Se poi si passa alle questioni economiche o geo-politiche la diffidenza credo sia ancora maggiore. L’euro è per tutti, ma diversi sono i sistemi fiscali, la pesantezza delle aliquote ma la non codificata “concorrenza fiscale interna” porta sempre più ricchezza ad alcuni Paesi danneggiando gli altri.

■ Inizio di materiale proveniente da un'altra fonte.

(** "ab", "cd", "b" through two-byte reads, searched for "b". *)
Lemma grep_correct_witness : grep (fun _ => 2) [98] [97; 98; 10; 99; 100; 10; 98; 10] = Some [97; 98; 10; 98; 10].
Proof.
  rewrite (grep_correct (fun _ => 2) [98] [97; 98; 10; 99; 100; 10; 98; 10]); [reflexivity|done|by repeat constructor|].
  repeat (apply Forall_cons_2; [unfold BUFSZ; cbn; lia|]). constructor.
Defined.
Lemma carve_order : (forall c, c ∈ l -> c.1 < p) /\ (forall c, c ∈ r -> p < c.1 /\ p + HDR * k < c.1) /\ base < p /\ h_size h p = k /\
  b_end P < p /\ apart base l /\ apart (p + HDR * k) r /\ k < 0x100000000.
Proof.
  pose proof (ho_apart _ _ _ _ H) as Ha. pose proof Ha as [Hal (H1 & H2 & H3)]%apart_app. cbn [fst snd] in *.
  destruct (free_small _ _ _ _ H _ carve_in) as [Hk Hb]. cbn [fst snd] in *.
  split; [|split; [|split; [done|split; [|split; [done|split; [done|split; [done|lia]]]]]]].
  - intros c Hc. pose proof (apart_split _ _ _ _ _ Ha Hc) as Hs. pose proof (apart_pos _ _ _ Hal Hc). unfold b_end, HDR in Hs. cbn in Hs. lia.
  - intros c Hc. destruct (apart_above _ _ _ H3 Hc) as [H4 _]. unfold b_end, HDR in *. cbn in H4. lia.
  - pose proof (ho_size _ _ _ _ H) as Hz. rewrite Forall_forall in Hz. apply (Hz _ carve_in).
Qed.

Lemma carve_done q h' bl' : p <= q -> q + HDR * n = p + HDR * k ->
  seg (h_ptr h') base bl' base -> apart base bl' -> Forall (fun c => h_size h' c.1 = c.2) bl' ->
  h_freep h' = P.1 -> (P.1 = base \/ P.1 ∈ bl'.*1) -> h_brk h' = h_brk h -> h_size h' q = n ->
  (forall x, x <> q -> x <> p -> h_size h' x = h_size h x) ->
  (forall x, covered (l ++ (p, k) :: r) x <-> covered bl' x \/ in_blk (q, n) x) ->
  (forall x, covered bl' x -> ~ in_blk (q, n) x) -> heap_ok base h' bl' ((q, n) :: al).
Proof.
  intros Hq Hqe H1 H2 H3 H4 H4' H5 H6 H7 H8 H9. destruct carve_order as (O1 & O2 & O3 & O4 & O5 & O6 & O7 & O8).
  assert (forall x, in_blk (q, n) x -> covered (l ++ (p, k) :: r) x) as Hsub by (intros x Hx; apply H8; by right).
  assert (forall c, c ∈ al -> forall x, in_blk c x -> ~ covered (l ++ (p, k) :: r) x) as Hal.
  { intros c Hc x Hx Hcv. apply (free_not_live _ _ _ _ H x Hcv). by exists c. }
  pose proof (ho_live _ _ _ _ H) as Hv. rewrite Forall_forall in Hv.
  assert (forall c, c ∈ al -> disj (q, n) c) as Hdj.
  { intros c Hc. destruct (Hv c Hc) as (_ & V & _). apply disj_iff; [cbn; lia|done|]. intros x Hx Hcx. apply (Hal c Hc x Hcx). by apply Hsub. }
  assert (q + HDR * n <= h_brk h) as Hend.
  { pose proof (ho_end _ _ _ _ H) as He. rewrite Forall_forall in He. specialize (He _ carve_in). unfold b_end in He. cbn in He. lia. }
  apply heap_ok_intro; try done.
  - rewrite H7; [apply H|lia|lia].
  - rewrite H4. done.
  - rewrite H5. apply H.
  - rewrite H5. apply H.
  - constructor.
    + cbn [fst snd]. rewrite H5. split; [done|]. unfold b_end. cbn. split; [lia|]. split; [lia|done].
    + apply Forall_forall. intros c Hc. destruct (Hv c Hc) as (V1 & V2 & V3 & V4). rewrite H5. split; [|done].
      assert (in_blk c c.1) as Hc1 by (unfold in_blk, b_end, HDR; lia). rewrite H7; [done| |]; intros E; apply (Hal c Hc c.1 Hc1).
      * apply Hsub. rewrite E. unfold in_blk, b_end, HDR. cbn. lia.
      * exists (p, k). split; [apply carve_in|]. rewrite E. unfold in_blk, b_end, HDR. cbn. lia.
  - cbn [pairwise]. split; [by apply Forall_forall|apply H].
  - intros x Hx. rewrite H5. split; [apply (free_below _ _ _ _ H), H8; by left|]. rewrite covered_cons. intros [Hb|(c & Hc & Hcx)]; [by apply (H9 x Hx)|].
    apply (Hal c Hc x Hcx), H8. by left.
Qed.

Quanti europei vorrebbero una soluzione negoziata in Ucraina senza la fornitura illimitata di armi a Zelensky? Quanti europei sono d’accordo sulle scelte energetiche europee che ci espongono a debolezze inaudite di fronte alla concorrenza mondiale? Eppure di fatto nessuno discute o può discutere la politica estera europea, così come l’Europa si mostra “illuminata” – ed è un bene – su scelte ecologico-comportamentali, ma non riesce minimamente a far accettare anche ad altre parti del mondo gli stessi princìpi e quindi ne viene danneggiata. Il “board” di Bruxelles è poi targato politicamente, ma non condizionato dal Parlamento europeo, che spesso è tenuto ai margini delle decisioni.
Soprattutto, l’Europa si manifesta con decisioni di politica economica che progressivamente trasferiscono l’autorità degli Stati non all’Ue, ma alla Bce e alle sue politiche economico-monetarie. Non è un male in sé, ma può diventarlo quando condizionano le politiche di Stati che sono indebitati (e ancor di più vengono fatti indebitare) nella logica del “cravattaro”, che con l’usura controlla sempre di più il suo debitore, indipendentemente dal potenziale mutare delle maggioranze politiche nel Paese “controllato”.
Quanti italiani si rendono conto che le bollette del gas possono essere condizionate da politiche europee, ma cosa mai possono fare per eventualmente protestare o chiedere altre politiche? Il sistema di elezione di secondo grado impedisce molto spesso un approccio effettivamente democratico.
Insomma, non tutti gli europei avrebbero applaudito la von del Leyen, come purtroppo non potranno mai assistere a un concerto alla Scala.